*** SUPPLIED DATA ***
(* ===== verification/Apos.v ===== *)
(** * The signers of the chain ([internal/consensus/apos/snapshot.go])

    Blocks are signed in turn by authorised signers, who vote each other in and out
    through the coinbase and the nonce of the headers they sign.  [Snapshot] is the
    state of the vote at a block, [apply] replays headers on it.  The package
    [apoa] has the same file.

    The recovery of the signer of a header calls the curve library and is the
    parameter [ecrecover], the hash of a header the parameter [Hash]. *)

From stdpp Require Import sorting.
From S2P Require Import Prelude Uint256 Params Common Config Header.

Module apos.

(** The errors of [apos.go], and those of the packages it calls. *)
Inductive Error : Type :=
| errUnknownBlock | errInvalidCheckpointBeneficiary | errInvalidVote | errInvalidCheckpointVote | errMissingVanity
| errMissingSignature | errExtraSigners | errInvalidCheckpointSigners | errMismatchingCheckpointSigners
| errInvalidMixDigest | errInvalidUncleHash | errInvalidDifficulty | errWrongDifficulty | errInvalidTimestamp
| errInvalidVotingChain | errUnauthorizedSigner | errRecentlySigned
| FutureBlock | GasLimitTooHigh (have : Z) | GasUsedTooHigh (have limit : Z) | BaseFeeBeforeFork (have : Z)
| HeaderInvalid (err : HeaderError) | StoreFailed | UnknownAncestor | Recovery.

(** [conf.APosConfig], the fields the engine reads. *)
Record APosConfig : Type := mkAPosConfig { Epoch : Z; RewardEpoch : Z; RewardLimit : Z }.

Record Vote : Type := mkVote { v_Signer : Z; v_Block : Z; v_Address : Z; v_Authorize : bool }.

Record Tally : Type := mkTally { t_Authorize : bool; t_Votes : Z }.

Record Snapshot : Type := mkSnapshot {
  s_config : APosConfig;
  s_Number : Z;
  s_Hash : Z;
  s_Signers : gset Z;
  s_Recents : gmap Z Z;
  s_Votes : list Vote;
  s_Tally : gmap Z Tally
}.

Definition set_Signers (x : gset Z) (s : Snapshot) : Snapshot :=
  mkSnapshot (s_config s) (s_Number s) (s_Hash s) x (s_Recents s) (s_Votes s) (s_Tally s).
Definition set_Recents (x : gmap Z Z) (s : Snapshot) : Snapshot :=
  mkSnapshot (s_config s) (s_Number s) (s_Hash s) (s_Signers s) x (s_Votes s) (s_Tally s).
Definition set_Votes (x : list Vote) (s : Snapshot) : Snapshot :=
  mkSnapshot (s_config s) (s_Number s) (s_Hash s) (s_Signers s) (s_Recents s) x (s_Tally s).
Definition set_Tally (x : gmap Z Tally) (s : Snapshot) : Snapshot :=
  mkSnapshot (s_config s) (s_Number s) (s_Hash s) (s_Signers s) (s_Recents s) (s_Votes s) x.

Definition nonceAuthVote : Z := 0xffffffffffffffff.
Definition nonceDropVote : Z := 0.
Definition diffInTurn : Z := 2.
Definition diffNoTurn : Z := 1.

Definition newSnapshot (config : APosConfig) (number hash : Z) (signers : list Z) : Snapshot :=
  mkSnapshot config number hash (list_to_set signers) ∅ [] ∅.

Definition isSigner (s : Snapshot) (a : Z) : bool := bool_decide (a ∈ s_Signers s).

Definition validVote (s : Snapshot) (address : Z) (authorize : bool) : bool :=
  let signer := isSigner s address in
  (signer && negb authorize) || (negb signer && authorize).

Definition cast (address : Z) (authorize : bool) (s : Snapshot) : Snapshot * bool :=
  if negb (validVote s address authorize) then (s, false) else
  match s_Tally s !! address with
  | Some old => (set_Tally (<[address := mkTally (t_Authorize old) (t_Votes old + 1)]> (s_Tally s)) s, true)
  | None => (set_Tally (<[address := mkTally authorize 1]> (s_Tally s)) s, true)
  end.

Definition uncast (address : Z) (authorize : bool) (s : Snapshot) : Snapshot * bool :=
  match s_Tally s !! address with
  | None => (s, false)
  | Some tally =>
      if negb (Bool.eqb (t_Authorize tally) authorize) then (s, false) else
      if 1 <? t_Votes tally
      then (set_Tally (<[address := mkTally (t_Authorize tally) (t_Votes tally - 1)]> (s_Tally s)) s, true)
      else (set_Tally (delete address (s_Tally s)) s, true)
  end.

(** [uint64(len(snap.Signers)/2 + 1)] *)
Definition limit (s : Snapshot) : Z := Z.of_nat (size (s_Signers s)) / 2 + 1.

(** Delete the oldest signer from the recent list. *)
Definition shift_recents (number : Z) (s : Snapshot) : Snapshot :=
  if limit s <=? number then set_Recents (delete (number - limit s) (s_Recents s)) s else s.

Definition recently_signed (s : Snapshot) (signer : Z) : bool :=
  existsb (fun '(_, recent) => recent =? signer) (map_to_list (s_Recents s)).

(** Discard the first earlier vote of the signer on the address. *)
Definition discard_previous (signer address : Z) (s : Snapshot) : Snapshot :=
  match list_find (fun v => v_Signer v = signer /\ v_Address v = address) (s_Votes s) with
  | Some (i, vote) => set_Votes (delete i (s_Votes s)) (uncast (v_Address vote) (v_Authorize vote) s).1
  | None => s
  end.

(** Discard the votes a signer cast; the recursion is over the votes not yet visited. *)
Fixpoint discard_cast_by (signer : Z) (votes : list Vote) (s : Snapshot) : Snapshot :=
  match votes with
  | [] => set_Votes [] s
  | v :: votes =>
      if v_Signer v =? signer
      then discard_cast_by signer votes (uncast (v_Address v) (v_Authorize v) s).1
      else let s := discard_cast_by signer votes s in set_Votes (v :: s_Votes s) s
  end.

(** The vote on an address passed. *)
Definition change_signers (number address : Z) (authorize : bool) (s : Snapshot) : Snapshot :=
  let s :=
    if authorize then set_Signers ({[address]} ∪ s_Signers s) s
    else
      let s := set_Signers (s_Signers s ∖ {[address]}) s in
      let s := shift_recents number s in
      discard_cast_by address (s_Votes s) s in
  let s := set_Votes (filter (fun v => v_Address v <> address) (s_Votes s)) s in
  set_Tally (delete address (s_Tally s)) s.

(** Tally up a new vote. *)
Definition tally_vote (vote : Vote) (s : Snapshot) : Snapshot :=
  let '(s, counted) := cast (v_Address vote) (v_Authorize vote) s in
  if counted then set_Votes (s_Votes s ++ [vote]) s else s.

(** If the vote on the address passed, update the list of signers. *)
Definition pass_vote (number address : Z) (s : Snapshot) : Snapshot :=
  let tally := default (mkTally false 0) (s_Tally s !! address) in
  if Z.of_nat (size (s_Signers s)) / 2 <? t_Votes tally
  then change_signers number address (t_Authorize tally) s else s.

(** Votes are removed on checkpoint blocks. *)
Definition checkpoint_reset (number : Z) (s : Snapshot) : Snapshot :=
  if number mod Epoch (s_config s) =? 0 then set_Tally ∅ (set_Votes [] s) else s.

Section Apply.
Context (ecrecover : header.Header -> Z + Error) (Hash : header.Header -> Z).

(** The body of the loop of [apply]. *)
Definition apply_header (snap : Snapshot) (header : header.Header) : outcome (Snapshot + Error) :=
  let number := u64 (header.Number header) in
  let coinbase := header.Coinbase header in
  if Epoch (s_config snap) =? 0 then GoPanic else
  let snap := shift_recents number (checkpoint_reset number snap) in
  match ecrecover header with
  | inr err => Done (inr err)
  | inl signer =>
      if negb (isSigner snap signer) then Done (inr errUnauthorizedSigner) else
      if recently_signed snap signer then Done (inr errRecentlySigned) else
      let snap := set_Recents (<[number := signer]> (s_Recents snap)) snap in
      let snap := discard_previous signer coinbase snap in
      if negb (header.Nonce header =? nonceAuthVote) && negb (header.Nonce header =? nonceDropVote)
      then Done (inr errInvalidVote) else
      let authorize := header.Nonce header =? nonceAuthVote in
      Done (inl (pass_vote number coinbase (tally_vote (mkVote signer number coinbase authorize) snap)))
  end.

Fixpoint apply_headers (snap : Snapshot) (headers : list header.Header) : outcome (Snapshot + Error) :=
  match headers with
  | [] => Done (inl snap)
  | header :: headers =>
      r ← apply_header snap header;
      match r with inl snap => apply_headers snap headers | inr err => Done (inr err) end
  end.

(** Each header has the number after the one before. *)
Fixpoint contiguous (number : Z) (headers : list header.Header) : bool :=
  match headers with
  | [] => true
  | h :: headers => (u64 (header.Number h) =? u64 (number + 1)) && contiguous (u64 (header.Number h)) headers
  end.

Definition apply (s : Snapshot) (headers : list header.Header) : outcome (Snapshot + Error) :=
  match list.last headers with
  | None => Done (inl s)
  | Some final =>
      if negb (contiguous (s_Number s) headers) then Done (inr errInvalidVotingChain) else
      r ← apply_headers s headers;
      match r with
      | inr err => Done (inr err)
      | inl snap =>
          Done (inl (mkSnapshot (s_config snap) (u64 (s_Number snap + zlen headers)) (Hash final) (s_Signers snap)
                       (s_Recents snap) (s_Votes snap) (s_Tally snap)))
      end
  end.
End Apply.

(** The signers in ascending order; the order of the bytes is that of the numbers. *)
Definition signers (s : Snapshot) : list Z := merge_sort Z.le (elements (s_Signers s)).

(** The index of a signer, or the length of the list. *)
Fixpoint offset_of (signers : list Z) (signer : Z) : Z :=
  match signers with
  | [] => 0
  | a :: signers => if a =? signer then 0 else 1 + offset_of signers signer
  end.

(** A remainder by zero panics. *)
Definition inturn (s : Snapshot) (number signer : Z) : outcome bool :=
  let sigs := signers s in
  if zlen sigs =? 0 then GoPanic else Done (number mod zlen sigs =? offset_of sigs signer).

Definition calcDifficulty (snap : Snapshot) (signer : Z) : outcome Z :=
  b ← inturn snap (u64 (s_Number snap + 1)) signer;
  Done (if (b : bool) then diffInTurn else diffNoTurn).

End apos.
*** End of SUPPLIED DATA ***
If a line falls between the first line of the records and the line containing "errUnauthorizedSigner | errRecentlySigned", inclusive, repeat it exactly; leave out all others.

EXERCISE RESULT:
(* ===== verification/Apos.v ===== *)
(** * The signers of the chain ([internal/consensus/apos/snapshot.go])

    Blocks are signed in turn by authorised signers, who vote each other in and out
    through the coinbase and the nonce of the headers they sign.  [Snapshot] is the
    state of the vote at a block, [apply] replays headers on it.  The package
    [apoa] has the same file.

    The recovery of the signer of a header calls the curve library and is the
    parameter [ecrecover], the hash of a header the parameter [Hash]. *)

From stdpp Require Import sorting.
From S2P Require Import Prelude Uint256 Params Common Config Header.

Module apos.

(** The errors of [apos.go], and those of the packages it calls. *)
Inductive Error : Type :=
| errUnknownBlock | errInvalidCheckpointBeneficiary | errInvalidVote | errInvalidCheckpointVote | errMissingVanity
| errMissingSignature | errExtraSigners | errInvalidCheckpointSigners | errMismatchingCheckpointSigners
| errInvalidMixDigest | errInvalidUncleHash | errInvalidDifficulty | errWrongDifficulty | errInvalidTimestamp
| errInvalidVotingChain | errUnauthorizedSigner | errRecentlySigned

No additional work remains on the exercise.